Post No.: 0337
Alcohol, tobacco (mainly nicotine), cannabis (mainly THC), caffeine, betel nut, LSD, MDMA, cocaine or indeed any kind of psychoactive drug generally negatively affects the developing brain, and not just temporarily. Alcohol, for instance, can also change the mental and emotional functions that are already in development in adolescents (e.g. their level of risky behaviours, aggression, risk for mental health problems) – so the longer you can hold off young people from drinking alcohol the better. The later the onset of drinking alcohol, the less they’ll likely drink as adults and the lower the potential damage.
Psychoactive drugs can disrupt the brain chemistry, emotional responses and mental functions of users in chaotic ways, even when people are only ‘recreational’ users. Normal learning and memory formation also physically alters the brain of course, but this is done in a more orderly and constructive fashion than the chaotic ways that psychoactive drugs do (it’s akin to the difference between carefully laying some bricks down to build a wall and throwing some bricks down and hoping for the best). And for every one great artist who has relied on drugs for their creativity – there are many more great artists who didn’t.
You could take psychoactive substances that mess with your brain and then you, perhaps, suddenly knew how to fluently speak a language you’ve never been exposed to before, but that’s incredibly improbable – it’s not likely going to result in the exact neuronal connections in the exact right places like that of a brain of a fluent speaker of that language being generated.
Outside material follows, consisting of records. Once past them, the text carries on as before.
(** C7. Upload. A selected file whose MIME type does not start with
    image/ is dropped silently: the state, the error message and the
    effect log included, is unchanged. A file whose type starts with
    image/ has the data URL its reader delivers stored as the captured
    image, the cell in which camera capture stores the data URL of the
    canvas, and nothing else changes. *)
Theorem handleFileUpload_filters_by_mime_type :
  forall (s : State) (f : File) (loaded : option string),
    (startsWith "image/" (type f) = false ->
     run_handler (handleFileUpload (Some f) loaded) s = s)
    /\ (startsWith "image/" (type f) = true ->
        forall result : string,
          run_handler (handleFileUpload (Some f) (Some result)) s
          = setCapturedImage (Some result) s)
    /\ (forall (env : CaptureEnv) (video : VideoElement) (canvas : Canvas),
          videoRef s = Some video -> canvasRef s = Some canvas ->
          getContext env = true ->
          capturedImage (run_handler (capturePhoto env) s)
          = Some (toDataURL env)).
Proof.
  intros s f loaded. split; [|split].
  - intros H. unfold run_handler, handleFileUpload. now rewrite H.
  - intros H result. unfold run_handler, handleFileUpload. now rewrite H.
  - intros env video canvas. apply capturePhoto_stores_data_url.
Qed.

(** The upload theorem at a PDF, which is dropped, and at a PNG, which is
    stored. *)
Lemma handleFileUpload_witness :
  run_handler (handleFileUpload (Some pdf_file)
                 (Some "data:application/pdf;base64,AAAA")) mounted
  = mounted
  /\ run_handler (handleFileUpload (Some png_file)
                    (Some "data:image/png;base64,AAAA")) mounted
     = setCapturedImage (Some "data:image/png;base64,AAAA") mounted.
Proof.
  split.
  - exact (proj1 (handleFileUpload_filters_by_mime_type mounted pdf_file
                    (Some "data:application/pdf;base64,AAAA")) eq_refl).
  - exact (proj1 (proj2 (handleFileUpload_filters_by_mime_type mounted png_file
                           None)) eq_refl "data:image/png;base64,AAAA").
Defined.

(** ** Extraction through the backend *)

Section Extraction.
Context {RT : Runtime}.

(** C2. Failed extraction. With a captured image present, when the
    request is rejected or the response has a non-success status,
    [processImage] ends with the error message set to a non-empty text,
    [extractedData] as it was before the call (so still null if it was
    null), the image kept and the processing flag cleared. *)
Theorem processImage_failure_keeps_extractedData :
  forall (s : State) (img : string) (net : Network),
    capturedImage s = Some img ->
    truthy_str (Some img) = true ->
    match net (process_request (nth_error (split "," img) 1)) with
    | Some response => ok response = false
    | None => True
    end ->
    let s' := run_handler (processImage net) s in
    error s' = Some "Failed to process image. Please try again."
    /\ truthy_str (error s') = true
    /\ extractedData s' = extractedData s
    /\ capturedImage s' = capturedImage s
    /\ isProcessing s' = false.
Proof.
  intros s img net Himg Htruthy Hnet. cbv zeta.
  unfold run_handler, processImage, try_finally, try_catch, fetch, json,
    bind, emit, gets, lift, modify, throw, ret.
  cbv beta. rewrite Himg, Htruthy. cbn [negb]. cbv beta iota.
  destruct (net _) as [response|]; [rewrite Hnet|]; cbn;
    repeat split; assumption.
Qed.
(** ** Update *)

Lemma with_location_lookup_same (m : RegisterMap) (reg : VMReg) (loc : address) :
  0 <= value reg < Z.of_nat (length (_location m)) ->
  _location (with_location m reg loc) !! Z.to_nat (value reg) = Some loc.
Proof. intros Hr. simpl. apply list_lookup_insert_eq. reg_lia. Qed.

Lemma with_location_lookup_other (m : RegisterMap) (reg reg' : VMReg) (loc : address) :
  0 <= value reg -> 0 <= value reg' -> value reg' <> value reg ->
  _location (with_location m reg loc) !! Z.to_nat (value reg')
  = _location m !! Z.to_nat (value reg').
Proof.
  intros Hr Hr' Hne. simpl.
  apply list_lookup_insert_ne. reg_lia.
Qed.

Lemma with_location_bit_same (m : RegisterMap) (reg : VMReg) (loc : address) :
  0 <= value reg / location_valid_type_size
     < Z.of_nat (length (_location_valid m)) ->
  location_valid_bit (with_location m reg loc) reg = true.
Proof.
  intros Hidx. unfold location_valid_bit. simpl.
  rewrite list_lookup_insert_eq by reg_lia. simpl.
  apply testbit_lor_bit_same, reg_bit_range.
Qed.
One could randomly throw bits of broken vase together and suddenly a whole vase materialises, but that’s incredibly unlikely; or stir a bowl of pancake batter and suddenly find the flour, eggs and milk all unmixed again, but that’s incredibly unlikely. It’s not against the laws of physics and therefore it’s not technically impossible but it’s highly improbable due to the second law of thermodynamics, where one is more likely to create disorder and destroy than create order or build when one uses an imprecise instrument and crosses their fingers. A painter could throw paint around without much plan, thought or direction and possibly create something meaningful or spectacular – but the vast majority of the time it won’t be (and this reflects the number of such paintings attempted across all time so far compared to the number of such paintings that are considered great art, or even art at all(!))
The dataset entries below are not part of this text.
(* ===== verification/RecordUpdate.v ===== *)
(** * Record update

    The state of a connection is a record of many fields; a handler assigns a
    few.  [r <| field := v |>] is the record with one field replaced.  A record
    type becomes [Settable] by giving its eta expansion; the setter of a field
    is found by replacing the field's projection in it. *)

From S2P Require Import Prelude.

Class Settable (R : Type) := eta : R -> R.

Class Setter {R T} (proj : R -> T) := set_field : (T -> T) -> R -> R.

Arguments set_field {R T} proj {_} f r.

Ltac find_setter :=
  match goal with
  | |- @Setter ?R ?T ?proj =>
      let inst := constr:(_ : Settable R) in
      let e := eval red in inst in
      let e := eval pattern proj in e in
      match e with
      | ?mk proj => exact (fun f : T -> T => mk (fun r => f (proj r)))
      end
  end.

#[export] Hint Extern 1 (Setter _) => find_setter : typeclass_instances.

Declare Scope record_scope.
Notation "r <| f := v |>" := (set_field f (fun _ => v) r)
  (at level 1, left associativity, f at level 0, format "r  <| f  :=  v |>") : record_scope.
Open Scope record_scope.

(** Evaluate updates of fields. *)
Ltac fields := unfold set_field in *; cbn beta iota.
Damage to the brain, especially the earlier this occurs, cannot always be completely undone (this in fact applies to any form of mental harm, not just as a result of drug use e.g. parental abuse or a blunt physical trauma to the head). Therefore one will hope that any damage will be negligible or can be fully compensated for by positive, counteracting factors. But how can an impaired brain recognise if its own brain is impaired or not if it is? A damaged brain wouldn’t likely know any better – and even if things seem fine, things arguably could’ve been better? The relative neuroplasticity of younger brains will mean that a young brain can adapt better than an older brain in the event of a brain-damaging event, but it also means that a brain-damaging event can be more affecting too – a younger brain can be more easily reshaped positively, and be more easily reshaped negatively too.
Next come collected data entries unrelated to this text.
(* ===== verification/Input.v ===== *)
(** * Reading requests

    The input side of a connection: the read buffer ([daemon/net_buf.h]),
    [McbpConnection::tryReadNetwork] and [shrinkBuffers]
    ([daemon/connection_mcbp.cc]), [bin_read_chunk] and the header of
    [try_read_mcbp_command] ([daemon/mcbp_executors.cc]) and [conn_nread]
    ([daemon/statemachine_mcbp.cc]).

    The socket is a stream of bytes to come and a script of what the next
    calls of [recv] do with it; pointers into the read buffer are offsets from
    [read.buf].  [can_alloc n] says whether [cb_realloc] to [n] bytes
    succeeds. *)

From S2P Require Import Prelude Memory Protocol Packet.

Definition DATA_BUFFER_SIZE : Z := 2048.
Definition READ_BUFFER_HIGHWAT : Z := 8192.

(** ** The socket *)

Inductive recv_event :=
| Deliver (n : Z)
| EndOfStream
| WouldBlock
| RecvError.

Record socket := mk_socket {
  incoming : bytes;
  script : list recv_event;
}.

Inductive recv_result :=
| Received (bs : bytes)
| Recv0
| RecvBlocked
| RecvFailed.

(** [recv(dest, n)]: between 1 and [n] bytes, end of stream, or an error. *)
Definition recv (n : Z) (s : socket) : recv_result * socket :=
  match script s with
  | [] => (RecvBlocked, s)
  | EndOfStream :: rest => (Recv0, mk_socket (incoming s) rest)
  | WouldBlock :: rest => (RecvBlocked, mk_socket (incoming s) rest)
  | RecvError :: rest => (RecvFailed, mk_socket (incoming s) rest)
  | Deliver k :: rest =>
      let k := Z.to_nat (Z.min k n) in
      match take k (incoming s) with
      | [] => (RecvBlocked, mk_socket (incoming s) rest)
      | bs => (Received bs, mk_socket (drop k (incoming s)) rest)
      end
  end.

(** ** The read buffer *)

(** [struct net_buf]: [mem] is the memory that was allocated for [buf], [curr]
    an offset. *)
Record net_buf := mk_net_buf {
  mem : bytes;
  curr : Z;
  nbytes : Z;
}.

(** [net_buf.size] is a [uint32_t]: what is left of the allocation's size. *)
Definition bufsize (b : net_buf) : Z := u32 (size (mem b)).

(** The data not yet consumed. *)
Definition unread (b : net_buf) : bytes := slice (curr b) (nbytes b) (mem b).

Record buf_ok (b : net_buf) : Prop := {
  bo_curr : 0 <= curr b;
  bo_bytes : 0 <= nbytes b;
  bo_room : curr b + nbytes b <= size (mem b);
  bo_size : size (mem b) < 4294967296;
}.

Lemma bufsize_ok b : size (mem b) < 4294967296 -> bufsize b = size (mem b).
Proof. intros. unfold bufsize. pose proof (size_nonneg (mem b)). by rewrite u32_small by lia. Qed.

(** [McbpConnection::TryReadResult] *)
Inductive TryReadResult :=
| DataReceived
| NoDataReceived
| SocketError
| MemoryError.

#[export] Instance TryReadResult_eq_dec : EqDecision TryReadResult.
Proof. solve_decision. Defined.

Section Input.
Context (junk : byte) (can_alloc : Z -> bool).

(** [McbpConnection::shrinkBuffers], the part for the read buffer. *)
Definition shrink_read (b : net_buf) : net_buf :=
  if (READ_BUFFER_HIGHWAT <? bufsize b) && (nbytes b <? DATA_BUFFER_SIZE) then
    let m := if curr b != 0 then memmove 0 (curr b) (nbytes b) (mem b) else mem b in
    if can_alloc DATA_BUFFER_SIZE
    then mk_net_buf (realloc junk DATA_BUFFER_SIZE m) 0 (nbytes b)
    else mk_net_buf m 0 (nbytes b)
  else b.

(** ** [McbpConnection::tryReadNetwork] *)

(** One pass of the [while (1)] loop.  [inl] leaves the function; [inr] goes
    round again, with the new [num_allocs]. *)
Definition read_pass (pipe : bool) (num_allocs : Z) (gotdata : TryReadResult)
    (b : net_buf) (s : socket)
    : (TryReadResult * net_buf * socket) + (Z * net_buf * socket) :=
  let full := bufsize b <=? nbytes b in
  if full && (num_allocs == 4) then inl (gotdata, b, s) else
  let nsize := u32 (bufsize b * 2) in
  if full && negb (can_alloc nsize)
  then inl (MemoryError, mk_net_buf (mem b) (curr b) 0, s) else
  let num_allocs := if full then num_allocs + 1 else num_allocs in
  let b := if full then mk_net_buf (realloc junk nsize (mem b)) 0 (nbytes b) else b in
  let avail := i32 (bufsize b - nbytes b) in
  match recv avail s with
  | (Received bs, s) =>
      let b := mk_net_buf (blit (nbytes b) bs (mem b)) (curr b) (nbytes b + size bs) in
      if size bs == avail then inr (num_allocs, b, s) else inl (DataReceived, b, s)
  | (Recv0, s) => inl (if pipe then NoDataReceived else SocketError, b, s)
  | (RecvBlocked, s) => inl (gotdata, b, s)
  | (RecvFailed, s) => inl (SocketError, b, s)
  end.

(** The loop; [None] when [fuel] passes are not enough. *)
Fixpoint read_loop (fuel : nat) (pipe : bool) (num_allocs : Z) (gotdata : TryReadResult)
    (b : net_buf) (s : socket) : option (TryReadResult * net_buf * socket) :=
  match fuel with
  | O => None
  | S fuel =>
      match read_pass pipe num_allocs gotdata b s with
      | inl r => Some r
      | inr (num_allocs, b, s) => read_loop fuel pipe num_allocs DataReceived b s
      end
  end.

(** Six passes are enough: one into the room there is, four after growing, and
    the one that finds the buffer full again. *)
Definition tryReadNetwork (pipe : bool) (b : net_buf) (s : socket)
    : option (TryReadResult * net_buf * socket) :=
  let b :=
    if curr b != 0
    then mk_net_buf (if nbytes b != 0 then memmove 0 (curr b) (nbytes b) (mem b) else mem b)
           0 (nbytes b)
    else b in
  read_loop 6 pipe 0 NoDataReceived b s.

(** ** Reading one packet *)

(** The connection's [read], [ritem], [rlbytes] and [binary_header]. *)
Record input := mk_input {
  read : net_buf;
  ritem : Z;
  rlbytes : Z;
  binary_header : protocol_binary_request_header;
}.

(** [while (size > nsize) nsize *= 2;] from a [uint32_t] size: 33 doublings
    exceed every request. *)
Fixpoint grow (fuel : nat) (size nsize : Z) : Z :=
  match fuel with
  | O => nsize
  | S fuel => if nsize <? size then grow fuel size (nsize * 2) else nsize
  end.

(** [bin_read_chunk]; [None] when the buffer cannot grow, and the connection
    is closed.  [c->read.size = (int)nsize] keeps the lower 32 bits of [nsize],
    which is what [bufsize] reads. *)
Definition bin_read_chunk (chunk : Z) (i : input) : option input :=
  let b := read i in
  let offset := curr b + HEADER_SIZE in
  let b' :=
    if bufsize b - offset <? chunk then
      let nsize := grow 33 (chunk + HEADER_SIZE) (bufsize b) in
      b ← (if nsize != bufsize b then
             if can_alloc nsize
             then Some (mk_net_buf (realloc junk nsize (mem b)) (offset - HEADER_SIZE) (nbytes b))
             else None
           else Some b);
      if curr b != 0
      then Some (mk_net_buf (memmove 0 (curr b) (nbytes b) (mem b)) 0 (nbytes b))
      else Some b
    else Some b in
  b ← b';
  Some (mk_input b (curr b + HEADER_SIZE) chunk (binary_header i)).

(** The header as [try_read_mcbp_command] keeps it: key length, body length,
    vbucket and cas in host order. *)
Definition host_header (h : protocol_binary_request_header) : protocol_binary_request_header :=
  mk_request_header (magic h) (opcode h) (ntohs (keylen h)) (extlen h) (datatype h)
    (ntohs (vbucket h)) (ntohl (bodylen h)) (opaque h) (ntohll (cas h)).

(** Fetch the header; [None] when it is not complete. *)
Definition fetch_header (i : input) : option input :=
  if nbytes (read i) <? HEADER_SIZE then None else
  h ← load_request_header (drop (Z.to_nat (curr (read i))) (mem (read i)));
  Some (mk_input (read i) (ritem i) (rlbytes i) (host_header h)).

(** The end of [try_read_mcbp_command]: step over the header. *)
Definition skip_header (i : input) : input :=
  let b := read i in
  mk_input (mk_net_buf (mem b) (curr b + HEADER_SIZE) (nbytes b - HEADER_SIZE))
    (ritem i) (rlbytes i) (binary_header i).

(** ** [conn_nread] *)

Inductive nread_result :=
| NreadComplete
| NreadAgain
| NreadBlocked
| NreadClosing.

(** The first half: data left in the read buffer. *)
Definition nread_leftovers (i : input) : input :=
  let b := read i in
  if 0 <? nbytes b then
    let tocopy := if rlbytes i <? nbytes b then rlbytes i else nbytes b in
    let m := if ritem i != curr b then memmove (ritem i) (curr b) tocopy (mem b) else mem b in
    mk_input (mk_net_buf m (curr b + tocopy) (nbytes b - tocopy))
      (ritem i + tocopy) (rlbytes i - tocopy) (binary_header i)
  else i.

Definition conn_nread (i : input) (s : socket) : nread_result * input * socket :=
  if rlbytes i == 0 then (NreadComplete, i, s) else
  let had := 0 <? nbytes (read i) in
  let i := nread_leftovers i in
  if had && (rlbytes i == 0) then (NreadAgain, i, s) else
  match recv (rlbytes i) s with
  | (Received bs, s) =>
      let b := read i in
      let m := blit (ritem i) bs (mem b) in
      let c := if curr b == ritem i then curr b + size bs else curr b in
      (NreadAgain,
       mk_input (mk_net_buf m c (nbytes b)) (ritem i + size bs) (rlbytes i - size bs)
         (binary_header i), s)
  | (Recv0, s) => (NreadClosing, i, s)
  | (RecvBlocked, s) => (NreadBlocked, i, s)
  | (RecvFailed, s) => (NreadClosing, i, s)
  end.

(** [McbpConnection::getPacket]: where the packet starts. *)
Definition getPacket (i : input) : Z :=
  curr (read i) - (bodylen (binary_header i) + HEADER_SIZE).

(** The packet the executors and validators see. *)
Definition current_packet (i : input) : option packet :=
  packet_of_bytes (slice (getPacket i) (bodylen (binary_header i) + HEADER_SIZE) (mem (read i))).

End Input.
So recreational psychoactive drugs, and therefore pharmaceutical psychotropic medications, can affect the brain in chaotic ways – but when prescribed by a doctor, it’s hoped that the potential side-effects won’t outweigh the benefits for the patient when treating another health condition. Therefore no healthy person stands to long-term rationally benefit from taking psychoactive drugs. Well no drug of any kind really comes without potential side-effects so no drug should really be taken if one doesn’t medically need it and one is a rational person.
If a psychoactive drug affects the visual and/or auditory cortices, it can result in hallucinations or voices, which will be chaotic yet will be interpreted as signals that are meaningful and ordered due to our unconscious pattern-detection instincts i.e. you cannot guarantee what your personal experience will be if you take a psychoactive drug because they don’t work with precision, and again they’ll more likely destroy or orphan neuronal connections than build useful ones. It’s far easier to destroy something by bashing around the place blindfolded but it’s not as easy to build something usefully ordered or intended with nothing superfluous and unintended added (i.e. unwanted side-effects) in this way. Therefore you’ll far more likely lose IQ points than gain IQ points if you use psychoactive drugs recreationally.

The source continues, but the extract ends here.